The Amber Room - Mike Bartlett
Scroll down the page to see the pictures Mike used in his talk, and what he spoke about.
Once again we had a packed house for Mike's talk about the Amber Room in the Catherine Palace, St. Petersburg.
The photographs were taken of our members prior to the meeting getting started, and some of them afterwards.
Mike with several members of Chalfonts U3A
These three videos, explain the history of The Amber Room. The first one is a personal recording with music; the second one has a narrative that tells the story as does the third.

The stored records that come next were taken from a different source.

(* ===== verification/Queue.v ===== *)
(** * Intrusive lists: linked_list.h and queue.h

    A [linked_list_t] is embedded in a task, a semaphore, an eventflag, a
    message or a request of the network driver; the kernel links these nodes,
    not copies. The model keeps one store of all nodes, indexed by the structure
    and the field a node lies in, and the routines of the two headers rewrite
    that store pointer by pointer. [qrep] relates the pointers to the list of
    nodes they denote. *)

From Stdlib Require Import ZArith Lia.
From stdpp Require Import base tactics gmap option functions countable list.
From S2P Require Import Prelude.

(** ** Data *)

(** What the [void *this] of a node points to. *)
Inductive obj :=
  | OTask (i : nat)      (* &task_pool[i] *)
  | OSem (i : nat)       (* &sem_pool[i] *)
  | OFlg (i : nat)       (* &flg_pool[i] *)
  | OMsg (b : Z)         (* a struct mbox_msg_head at address b *)
  | OReq (b : Z).        (* a struct tring_request at address b *)

(** The address of a node: the field of the structure it is embedded in. *)
Inductive laddr :=
  | RdyQue (i : nat)     (* &task_pool[i].rdyque *)
  | SynQue (i : nat)     (* &task_pool[i].synque *)
  | SlpQue (i : nat)     (* &task_pool[i].slpque *)
  | TskAct (i : nat)     (* &task_pool[i].actlst *)
  | SemAct (i : nat)     (* &sem_pool[i].actlst *)
  | FlgAct (i : nat)     (* &flg_pool[i].actlst *)
  | MsgQue (b : Z)       (* &msg->msgque, msg at address b *)
  | ReqQue (b : Z).      (* &request->tring_list, request at address b *)

#[export] Instance obj_eq_dec : EqDecision obj.
Proof. solve_decision. Defined.
(* ===== verification/Mem.v ===== *)
(** * Raw memory

    The memory that the kernel reaches through untyped pointers: the block
    pools of mpool.c, the TLSF arenas, and the words a system call writes
    through a pointer of its caller. It is a store of 32-bit words indexed by
    their address; a word never written reads as zero. A NULL or misaligned
    access faults, as it does on the Blackfin. *)

From Stdlib Require Import ZArith Lia.
From stdpp Require Import base tactics gmap option list.
From S2P Require Import Prelude.

Open Scope Z_scope.

Definition NULL : Z := 0.

Definition sizeof_ptr : Z := 4.

(** The address of an aligned word that is not NULL. *)
Definition valid_addr (a : Z) : bool := nz a && (Z.land a 3 =? 0).

Definition peek (m : gmap Z Z) (a : Z) : Z := default 0 (m !! a).

Definition load (a : Z) : M (gmap Z Z) Z :=
  fun m => if valid_addr a then Some (peek m a, m) else None.

Definition store (a v : Z) : M (gmap Z Z) unit :=
  fun m => if valid_addr a then Some (tt, <[a := v]> m) else None.

(** [memset(p, 0, n)] on [n] words. *)
Fixpoint zero_words (a : Z) (n : nat) : M (gmap Z Z) unit :=
  match n with
  | O => ret tt
  | S n' => (store a 0 ;;; zero_words (a + 4) n')%K
  end.

Lemma peek_insert m a b v : peek (<[a := v]> m) b = if decide (a = b) then v else peek m b.
Proof. unfold peek. rewrite lookup_insert. by case_decide. Qed.

Lemma peek_insert_eq m a v : peek (<[a := v]> m) a = v.
Proof. rewrite peek_insert. by rewrite decide_True. Qed.

Lemma peek_insert_ne m a b v : a <> b -> peek (<[a := v]> m) b = peek m b.
Proof. intros H. rewrite peek_insert. by rewrite decide_False. Qed.

Lemma valid_addr_spec a : valid_addr a = true <-> a <> 0 /\ a mod 4 = 0.
Proof.
  unfold valid_addr, nz. change 3 with (Z.ones 2). rewrite Z.land_ones by lia.
  change (2 ^ 2) with 4. rewrite andb_true_iff, negb_true_iff, Z.eqb_neq, Z.eqb_eq. done.
Qed.

Lemma load_valid m a : valid_addr a = true -> load a m = Some (peek m a, m).
Proof. unfold load. by intros ->. Qed.

Lemma store_valid m a v : valid_addr a = true -> store a v m = Some (tt, <[a := v]> m).
Proof. unfold store. by intros ->. Qed.

Lemma wp_load m a (Q : Z -> gmap Z Z -> Prop) :
  valid_addr a = true -> Q (peek m a) m -> wp (load a) Q m.
Proof. intros H HQ. unfold wp. by rewrite load_valid. Qed.

Lemma wp_store m a v (Q : unit -> gmap Z Z -> Prop) :
  valid_addr a = true -> Q tt (<[a := v]> m) -> wp (store a v) Q m.
Proof. intros H HQ. unfold wp. by rewrite store_valid. Qed.
Definition set_bit (nr addr : Z) : TM unit :=
  let a := addr + 4 * Z.shiftr nr 5 in
  let* w := mem (load a) in
  mem (store a (Z.lor w (u32 (Z.shiftl 1 (Z.land nr 0x1f))))).

Definition clear_bit (nr addr : Z) : TM unit :=
  let a := addr + 4 * Z.shiftr nr 5 in
  let* w := mem (load a) in
  mem (store a (Z.land w (u32 (Z.lnot (Z.shiftl 1 (Z.land nr 0x1f)))))).

(** The block, and the class it was found in. *)
Definition FIND_SUITABLE_BLOCK (tlsf fl sl : Z) : TM (Z * Z * Z) :=
  let* w := mem (load (sl_bitmap tlsf fl)) in
  let tmp := Z.land w (u32 (Z.shiftl (-1) sl)) in
  if nz tmp then
    let sl := ls_bit tmp in
    let* b := mem (load (matrix tlsf fl sl)) in
    ret (b, fl, sl)
  else
    let* w := mem (load (fl_bitmap tlsf)) in
    let fl := ls_bit (Z.land w (u32 (Z.shiftl (-1) (fl + 1)))) in
    if fl >? 0 then
      let* w := mem (load (sl_bitmap tlsf fl)) in
      let sl := ls_bit w in
      let* b := mem (load (matrix tlsf fl sl)) in
      ret (b, fl, sl)
    else ret (NULL, fl, sl).

(** The class is empty: clear its bits. *)
Definition clear_class (tlsf fl sl : Z) : TM unit :=
  clear_bit sl (sl_bitmap tlsf fl) ;;;
  let* w := mem (load (sl_bitmap tlsf fl)) in
  when (negb (nz w)) (clear_bit fl (fl_bitmap tlsf)).

Definition EXTRACT_BLOCK_HDR (b tlsf fl sl : Z) : TM unit :=
  let* n := mem (load (free_next b)) in
  mem (store (matrix tlsf fl sl) n) ;;;
  let* h := mem (load (matrix tlsf fl sl)) in
  (if nz h then mem (store (free_prev h) NULL) else clear_class tlsf fl sl) ;;;
  mem (store (free_prev b) NULL) ;;;
  mem (store (free_next b) NULL).

Definition EXTRACT_BLOCK (b tlsf fl sl : Z) : TM unit :=
  let* n := mem (load (free_next b)) in
  when (nz n) (let* p := mem (load (free_prev b)) in mem (store (free_prev n) p)) ;;;
  let* p := mem (load (free_prev b)) in
  when (nz p) (let* n := mem (load (free_next b)) in mem (store (free_next p) n)) ;;;
  let* h := mem (load (matrix tlsf fl sl)) in
  when (h =? b)
    (let* n := mem (load (free_next b)) in
     mem (store (matrix tlsf fl sl) n) ;;;
     let* h := mem (load (matrix tlsf fl sl)) in
     when (negb (nz h)) (clear_class tlsf fl sl)) ;;;
  mem (store (free_prev b) NULL) ;;;
  mem (store (free_next b) NULL).

Definition INSERT_BLOCK (b tlsf fl sl : Z) : TM unit :=
  mem (store (free_prev b) NULL) ;;;
  let* h := mem (load (matrix tlsf fl sl)) in
  mem (store (free_next b) h) ;;;
  let* h := mem (load (matrix tlsf fl sl)) in
  when (nz h) (mem (store (free_prev h) b)) ;;;
  mem (store (matrix tlsf fl sl) b) ;;;
  set_bit sl (sl_bitmap tlsf fl) ;;;
  set_bit fl (fl_bitmap tlsf).

(** ** Blocks *)

(** [b->size & BLOCK_SIZE] *)
Definition blk_size (b : Z) : TM Z :=
  let* w := mem (load (size b)) in ret (Z.land w BLOCK_SIZE).

(** [b->size op= v] *)
Definition upd_word (a : Z) (f : Z -> Z) : TM unit :=
  let* w := mem (load a) in mem (store a (f w)).

(** The block after [b]: [GET_NEXT_BLOCK(b->ptr.buffer, b->size & BLOCK_SIZE)]. *)
Definition next_block (b : Z) : TM Z :=
  let* r := blk_size b in ret (GET_NEXT_BLOCK (buffer b) r).

Definition process_area (area sz : Z) : TM Z :=
  let ib := area in
  mem (store (size ib)
    (if sizeof_area_info <? MIN_BLOCK_SIZE then MIN_BLOCK_SIZE
     else Z.lor (Z.lor (ROUNDUP_SIZE sizeof_area_info) USED_BLOCK) PREV_USED)) ;;;
  let* ibs := blk_size ib in
  let b := GET_NEXT_BLOCK (buffer ib) ibs in
  mem (store (size b)
    (Z.lor (Z.lor (ROUNDDOWN_SIZE (u32 (sz - 3 * BHDR_OVERHEAD - ibs))) USED_BLOCK) PREV_USED)) ;;;
  mem (store (free_next b) 0) ;;;
  mem (store (free_prev b) 0) ;;;
  let* lb := next_block b in
  mem (store (prev_hdr lb) b) ;;;
  mem (store (size lb) (Z.lor (Z.lor 0 USED_BLOCK) PREV_FREE)) ;;;
  let ai := buffer ib in
  mem (store (ai + 4) 0) ;;;
  mem (store ai lb) ;;;
  ret ib.

Definition free_ex (ptr mem_pool : Z) : TM unit :=
  let tlsf := mem_pool in
  if negb (nz ptr) then ret tt else
  let b := u32 (ptr - BHDR_OVERHEAD) in
  upd_word (size b) (fun w => Z.lor w FREE_BLOCK) ;;;
  mem (store (free_prev b) NULL) ;;;
  mem (store (free_next b) NULL) ;;;
  let* tmp_b := next_block b in
  let* w := mem (load (size tmp_b)) in
  when (nz (Z.land w FREE_BLOCK))
    (let* r := blk_size tmp_b in
     let '(fl, sl) := MAPPING_INSERT r in
     EXTRACT_BLOCK tmp_b tlsf fl sl ;;;
     let* r := blk_size tmp_b in
     upd_word (size b) (fun w => u32 (w + r + BHDR_OVERHEAD))) ;;;
  let* w := mem (load (size b)) in
  let* b :=
    (if nz (Z.land w PREV_FREE) then
       let* tmp_b := mem (load (prev_hdr b)) in
       let* r := blk_size tmp_b in
       let '(fl, sl) := MAPPING_INSERT r in
       EXTRACT_BLOCK tmp_b tlsf fl sl ;;;
       let* r := blk_size b in
       upd_word (size tmp_b) (fun w => u32 (w + r + BHDR_OVERHEAD)) ;;;
       ret tmp_b
     else ret b) in
  let* r := blk_size b in
  let '(fl, sl) := MAPPING_INSERT r in
  INSERT_BLOCK b tlsf fl sl ;;;
  let* tmp_b := next_block b in
  upd_word (size tmp_b) (fun w => Z.lor w PREV_FREE) ;;;
  mem (store (prev_hdr tmp_b) b).

(** [memset(a, 0, n)] on bytes: whole words, then the low bytes of the last. *)
Definition memset0 (a n : Z) : M (gmap Z Z) unit :=
  zero_words a (Z.to_nat (n / 4)) ;;;
  if n mod 4 =? 0 then ret tt
  else let e := a + 4 * (n / 4) in
       let* w := load e in
       store e (Z.land w (u32 (Z.lnot (Z.ones (8 * (n mod 4)))))).

(** [memcpy(d, s, n)] of whole words. *)
Fixpoint copy_words (d s : Z) (n : nat) : M (gmap Z Z) unit :=
  match n with
  | O => ret tt
  | S n' => let* w := load s in store d w ;;; copy_words (d + 4) (s + 4) n'
  end.

Definition init_memory_pool (mem_pool_size mem_pool : Z) : TM Z :=
  if negb (nz mem_pool) || negb (nz mem_pool_size)
     || (mem_pool_size <? sizeof_tlsf + BHDR_OVERHEAD * 8) then ret (u32 (-1)) else
  if nz (Z.land mem_pool PTR_MASK) then ret (u32 (-1)) else
  let tlsf := mem_pool in
  let* sig := mem (load (tlsf_signature tlsf)) in
  if sig =? TLSF_SIGNATURE then
    set_mp_to mem_pool ;;;
    let b := GET_NEXT_BLOCK mem_pool (ROUNDUP_SIZE sizeof_tlsf) in
    blk_size b
  else
    set_mp_to mem_pool ;;;
    mem (memset0 mem_pool sizeof_tlsf) ;;;
    mem (store (tlsf_signature tlsf) TLSF_SIGNATURE) ;;;
    let* ib := process_area (GET_NEXT_BLOCK mem_pool (ROUNDUP_SIZE sizeof_tlsf))
                 (ROUNDDOWN_SIZE (mem_pool_size - sizeof_tlsf)) in
    let* b := next_block ib in
    free_ex (buffer b) tlsf ;;;
    mem (store (area_head tlsf) (buffer ib)) ;;;
    blk_size b.

(** [if (tlsf->area_head == ptr) tlsf->area_head = ptr->next; else
    ptr_prev->next = ptr->next; ptr = ptr->next]: the area leaves the list. *)
Definition unlink_area (tlsf ptr ptr_prev : Z) : TM Z :=
  let* head := mem (load (area_head tlsf)) in
  let* next := mem (load (ptr + 4)) in
  (if head =? ptr then mem (store (area_head tlsf) next) else mem (store (ptr_prev + 4) next)) ;;;
  mem (load (ptr + 4)).

(** The loop of [add_new_area]: the new area joins the areas that end or start
    where it starts or ends. *)
Fixpoint add_area_loop (fuel : nat) (tlsf ptr ptr_prev ib0 b0 lb0 : Z) : TM (Z * Z * Z) :=
  match fuel with
  | O => fault
  | S fuel =>
      if negb (nz ptr) then ret (ib0, b0, lb0) else
      let ib1 := u32 (ptr - BHDR_OVERHEAD) in
      let* b1 := next_block ib1 in
      let* lb1 := mem (load ptr) in
      (* Merging the new area with the next physically contigous one *)
      if ib1 =? u32 (lb0 + BHDR_OVERHEAD) then
        let* ptr := unlink_area tlsf ptr ptr_prev in
        let* r0 := blk_size b0 in
        let* r1 := blk_size ib1 in
        mem (store (size b0)
          (Z.lor (Z.lor (ROUNDDOWN_SIZE (u32 (r0 + r1 + 2 * BHDR_OVERHEAD))) USED_BLOCK) PREV_USED)) ;;;
        mem (store (prev_hdr b1) b0) ;;;
        add_area_loop fuel tlsf ptr ptr_prev ib0 b0 lb1
      (* Merging the new area with the previous physically contigous one *)
      else if buffer lb1 =? ib0 then
        let* ptr := unlink_area tlsf ptr ptr_prev in
        let* r0 := blk_size b0 in
        let* ri := blk_size ib0 in
        upd_word (size lb1) (fun w =>
          Z.lor (Z.lor (ROUNDDOWN_SIZE (u32 (r0 + ri + 2 * BHDR_OVERHEAD))) USED_BLOCK) (Z.land w PREV_STATE)) ;;;
        let* next_b := next_block lb1 in
        mem (store (prev_hdr next_b) lb1) ;;;
        add_area_loop fuel tlsf ptr ptr_prev ib1 lb1 lb0
      else
        let* next := mem (load (ptr + 4)) in
        add_area_loop fuel tlsf next ptr ib0 b0 lb0
  end.

(** The areas of the list are different words of memory. *)
Definition area_fuel (st : tlsf_state) : nat := S (base.size (t_mem st)).

Definition add_new_area (area area_size mem_pool : Z) : TM Z :=
  let tlsf := mem_pool in
  mem (memset0 area area_size) ;;;
  let* ptr := mem (load (area_head tlsf)) in
  let* ib0 := process_area area area_size in
  let* b0 := next_block ib0 in
  let* lb0 := next_block b0 in
  (* Before inserting the new area, we have to merge this area with the
     already existing ones *)
  let* fuel := gets area_fuel in
  let* '(ib0, b0, lb0) := add_area_loop fuel tlsf ptr NULL ib0 b0 lb0 in
  (* Inserting the area in the list of linked areas *)
  let ai := buffer ib0 in
  let* head := mem (load (area_head tlsf)) in
  mem (store (ai + 4) head) ;;;
  mem (store ai lb0) ;;;
  mem (store (area_head tlsf) ai) ;;;
  free_ex (buffer b0) mem_pool ;;;
  blk_size b0.

Definition malloc_ex (sz mem_pool : Z) : TM Z :=
  let tlsf := mem_pool in
  let sz := if sz <? MIN_BLOCK_SIZE then MIN_BLOCK_SIZE else ROUNDUP_SIZE sz in
  (* Rounding up the requested size and calculating fl and sl *)
  let '(sz, fl, sl) := MAPPING_SEARCH sz in
  let* '(b, fl, sl) := FIND_SUITABLE_BLOCK tlsf fl sl in
  if negb (nz b) then ret NULL else
  EXTRACT_BLOCK_HDR b tlsf fl sl ;;;
  let* next_b := next_block b in
  (* Should the block be split? *)
  let* r := blk_size b in
  let tmp_size := u32 (r - sz) in
  (if tmp_size >=? sizeof_bhdr then
     let tmp_size := tmp_size - BHDR_OVERHEAD in
     let b2 := GET_NEXT_BLOCK (buffer b) sz in
     mem (store (size b2) (Z.lor (Z.lor tmp_size FREE_BLOCK) PREV_USED)) ;;;
     mem (store (prev_hdr next_b) b2) ;;;
     let '(fl, sl) := MAPPING_INSERT tmp_size in
     INSERT_BLOCK b2 tlsf fl sl ;;;
     upd_word (size b) (fun w => Z.lor sz (Z.land w PREV_STATE))
   else
     upd_word (size next_b) (fun w => Z.land w (u32 (Z.lnot PREV_FREE))) ;;;
     upd_word (size b) (fun w => Z.land w (u32 (Z.lnot FREE_BLOCK)))) ;;;
  ret (buffer b).

(** The tail of both growing and shrinking in [realloc_ex]: give back what is
    left of [b] behind [new_size] bytes. *)
Definition realloc_split (b next_b new_size tmp_size tlsf : Z) : TM unit :=
  when (tmp_size >=? sizeof_bhdr)
    (let tmp_size := tmp_size - BHDR_OVERHEAD in
     let tmp_b := GET_NEXT_BLOCK (buffer b) new_size in
     mem (store (size tmp_b) (Z.lor (Z.lor tmp_size FREE_BLOCK) PREV_USED)) ;;;
     mem (store (prev_hdr next_b) tmp_b) ;;;
     upd_word (size next_b) (fun w => Z.lor w PREV_FREE) ;;;
     let '(fl, sl) := MAPPING_INSERT tmp_size in
     INSERT_BLOCK tmp_b tlsf fl sl ;;;
     upd_word (size b) (fun w => Z.lor new_size (Z.land w PREV_STATE))).

(** The last resort of [realloc_ex]: a new block and a copy. *)
Definition realloc_move (ptr b new_size mem_pool : Z) : TM Z :=
  let* ptr_aux := malloc_ex new_size mem_pool in
  if negb (nz ptr_aux) then ret NULL else
  let* bs := blk_size b in
  let cpsize := if bs >? new_size then new_size else bs in
  mem (copy_words ptr_aux ptr (Z.to_nat (cpsize / 4))) ;;;
  free_ex ptr mem_pool ;;;
  ret ptr_aux.

Definition realloc_ex (ptr new_size mem_pool : Z) : TM Z :=
  let tlsf := mem_pool in
  if negb (nz ptr) then
    (if nz new_size then malloc_ex new_size mem_pool else ret NULL)
  else if negb (nz new_size) then free_ex ptr mem_pool ;;; ret NULL
  else
  let b := u32 (ptr - BHDR_OVERHEAD) in
  let* next_b := next_block b in
  let new_size := if new_size <? MIN_BLOCK_SIZE then MIN_BLOCK_SIZE else ROUNDUP_SIZE new_size in
  let* tmp_size := blk_size b in
  let* w := mem (load (size next_b)) in
  if new_size <=? tmp_size then
    let* '(next_b, tmp_size) :=
      (if nz (Z.land w FREE_BLOCK) then
         let* r := blk_size next_b in
         let '(fl, sl) := MAPPING_INSERT r in
         EXTRACT_BLOCK next_b tlsf fl sl ;;;
         let* r := blk_size next_b in
         let tmp_size := u32 (tmp_size + (r + BHDR_OVERHEAD)) in
         let* n := next_block next_b in
         ret (n, tmp_size)
       else ret (next_b, tmp_size)) in
    realloc_split b next_b new_size (u32 (tmp_size - new_size)) tlsf ;;;
    ret (buffer b)
  else
  let* r := blk_size next_b in
  if nz (Z.land w FREE_BLOCK) && (new_size <=? u32 (tmp_size + r)) then
    let '(fl, sl) := MAPPING_INSERT r in
    EXTRACT_BLOCK next_b tlsf fl sl ;;;
    let* r := blk_size next_b in
    upd_word (size b) (fun w => u32 (w + (r + BHDR_OVERHEAD))) ;;;
    let* next_b := next_block b in
    mem (store (prev_hdr next_b) b) ;;;
    upd_word (size next_b) (fun w => Z.land w (u32 (Z.lnot PREV_FREE))) ;;;
    let* r := blk_size b in
    realloc_split b next_b new_size (u32 (r - new_size)) tlsf ;;;
    ret (buffer b)
  else realloc_move ptr b new_size mem_pool.
(* ===== verification/Timeout.v ===== *)
(** * The timeout queue of sched.c

    [tq_ok] says which list of sleeping tasks the linked list denotes; the
    lemmas show that [tq_insert] is insertion in a list sorted by wake-up time,
    that [tq_remove] deletes, and that [tq_wakeup] wakes exactly the tasks
    whose time has come. *)

From Stdlib Require Import ZArith Lia Sorted.
From stdpp Require Import base tactics gmap option functions countable list sorting.
From S2P Require Import Prelude Bits Queue Qfam Mem Kstate Syslog Sched.

Open Scope Z_scope.
Open Scope kernel_scope.

(** ** Linking a node between two lists *)

Lemma linked_insert m m' l1 p l2 :
  NoDup (l1 ++ p :: l2) -> linked m (l1 ++ l2) ->
  prev (node m' p) = last l1 -> next (node m' p) = l2 !! O ->
  (forall a, a <> p -> prev (node m' a) = if decide (l2 !! O = Some a) then Some p else prev (node m a)) ->
  (forall a, a <> p -> next (node m' a) = if decide (last l1 = Some a) then Some p else next (node m a)) ->
  linked m' (l1 ++ p :: l2).
Proof.
  intros Hnd Hl Hpp Hpn Hpr Hnx i a Hi.
  destruct (NoDup_mid _ _ _ Hnd) as (Hp1 & Hp2 & Hnd' & Hdisj).
  destruct (lt_eq_lt_dec i (length l1)) as [[Hlt| ->]|Hgt].
  - rewrite lookup_app_l in Hi by lia.
    assert (a ∈ l1) as Ha by (by eapply list_elem_of_lookup_2).
    assert (a <> p) as Hap by (by intros ->).
    destruct (Hl i a) as [Ep En]; [by rewrite lookup_app_l by lia|].
    rewrite Hpr, Hnx, Ep, En by done. split.
    + rewrite decide_False.
      * by rewrite !pred_at_app_l by lia.
      * intros E%list_elem_of_lookup_2. by eapply Hdisj.
    + case_decide as E.
      * rewrite last_lookup in E. assert (i = pred (length l1)) as ->.
        { eapply NoDup_lookup; [|exact Hi|exact E]. by apply NoDup_app in Hnd' as (? & _). }
        rewrite lookup_app_r by lia. by replace (S (pred (length l1)) - length l1)%nat with O by lia.
      * assert (S i < length l1)%nat.
        { destruct (decide (S i = length l1)) as [E'|]; [|lia]. exfalso. apply E.
          rewrite last_lookup, <- E'. done. }
        by rewrite !lookup_app_l by lia.
  - rewrite lookup_app_r, Nat.sub_diag in Hi by lia. injection Hi as <-.
    rewrite Hpp, Hpn, pred_at_length. split; [done|].
    rewrite lookup_app_r by lia. by replace (S (length l1) - length l1)%nat with 1%nat by lia.
  - rewrite lookup_app_r in Hi by lia.
    destruct (i - length l1)%nat as [|j] eqn:Ej; [lia|]. simpl in Hi.
    assert (a ∈ l2) as Ha by (by eapply list_elem_of_lookup_2).
    assert (a <> p) as Hap by (by intros ->).
    destruct (Hl (length l1 + j)%nat a) as [Ep En].
    { rewrite lookup_app_r by lia. by replace (length l1 + j - length l1)%nat with j by lia. }
    rewrite Hpr, Hnx, Ep, En by done. split.
    + destruct i as [|i]; [lia|]. simpl. case_decide as E.
      * assert (j = O) as ->.
        { eapply NoDup_lookup; [|exact Hi|exact E]. by apply NoDup_app in Hnd' as (_ & _ & ?). }
        rewrite lookup_app_r by lia. by replace (i - length l1)%nat with O by lia.
      * destruct j as [|j]; [done|]. rewrite lookup_app_r by lia.
        replace (i - length l1)%nat with (S j) by lia. simpl.
        rewrite Nat.add_succ_r. simpl. rewrite lookup_app_r by lia.
        by replace (length l1 + j - length l1)%nat with j by lia.
    + rewrite decide_False by (intros E%last_Some_elem_of; by eapply Hdisj).
      rewrite !lookup_app_r by lia.
      replace (S i - length l1)%nat with (S (S j)) by lia.
      by replace (S (length l1 + j) - length l1)%nat with (S j) by lia.
Qed.

(** ** What the timeout queue denotes *)

(** The wake-up time of a task. *)
Definition wup_of (pool : list task_t) (i : nat) : Z :=
  match pool !! i with Some t => wuptim t | None => 0 end.

Record tq_ok (m : gmap laddr linked_list_t) (h : option laddr) (pool : list task_t)
    (T : list nat) : Prop := {
  tq_rep : lrep m h (SlpQue <$> T);
  tq_this : forall i, i ∈ T -> this (node m (SlpQue i)) = Some (OTask i);
  tq_pool : forall i, i ∈ T -> (i < length pool)%nat;
  tq_sorted : StronglySorted (fun i j => wup_of pool i <= wup_of pool j) T;
  tq_clean : forall i, i ∉ T -> clean m (SlpQue i)
}.

(** The timeout queue of a state. *)
Definition tq (s : kstate) (T : list nat) : Prop :=
  tq_ok (k_nodes s) (timeout_queue (k_sched s)) (task_pool (k_task s)) T.

(** Insertion of [i], waking up at [w], in front of the first task that wakes
    no earlier. *)
Fixpoint tq_place (pool : list task_t) (w : Z) (i : nat) (T : list nat) : list nat :=
  match T with
  | [] => [i]
  | j :: T' => if w <=? wup_of pool j then i :: T else j :: tq_place pool w i T'
  end.

(** The tasks that are still asleep at [now]: what follows the expired ones. *)
Fixpoint tq_asleep (pool : list task_t) (now : Z) (T : list nat) : list nat :=
  match T with
  | [] => []
  | j :: T' => if wup_of pool j <=? now then tq_asleep pool now T' else T
  end.

Section place.
Variables (pool : list task_t) (w : Z) (i : nat).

Mike started his talk by explaining about amber and where it comes from.
The raw material
Amber developed more than 50 million years ago from the resin of giant needle forests, which were flooded later on by the Baltic Sea. The resin of the Amber Pine flowed for thousands of generations into the ground forming a layer together with other dead plants, which has been conserved for millions of years. Storms recover these layers and bring the Amber to shore. Ocean currents and conditions of the ground formed large deposits of Amber, like for example in the Samland, where Amber is not only being collected at the beach, but also dug out of the ground. Like with coal, large layers of sand are removed to get access to the burried Amber. The largest occurrences are at the Baltic Sea, but also in the Dominican Republic, in Central America, Africa, Greece and even inside some countries. The layers below coal offer the best chances of finding Amber.
People very soon were attracted to the coloured and lightweight stones. By mixture of different resins and other materials, nature has developed Amber in many different colours. There is white, yellow, red and brown Amber and more seldom even black, green and blue Amber. There are also differences in transparency reaching from clear to dim. Amber also exists in many different sizes starting from very small taken by tourists as souvenirs to large Amber parts weighing several pounds.
The Amber collection of Königsberg included a stone of the size of a head, the Polish Amber Museum in Marlbork had one of similar size and about 15 years ago, one found 24 Amber stones of 6 pounds each near the fisher village Svetoja and delivered them to the Amber museum in Palanga.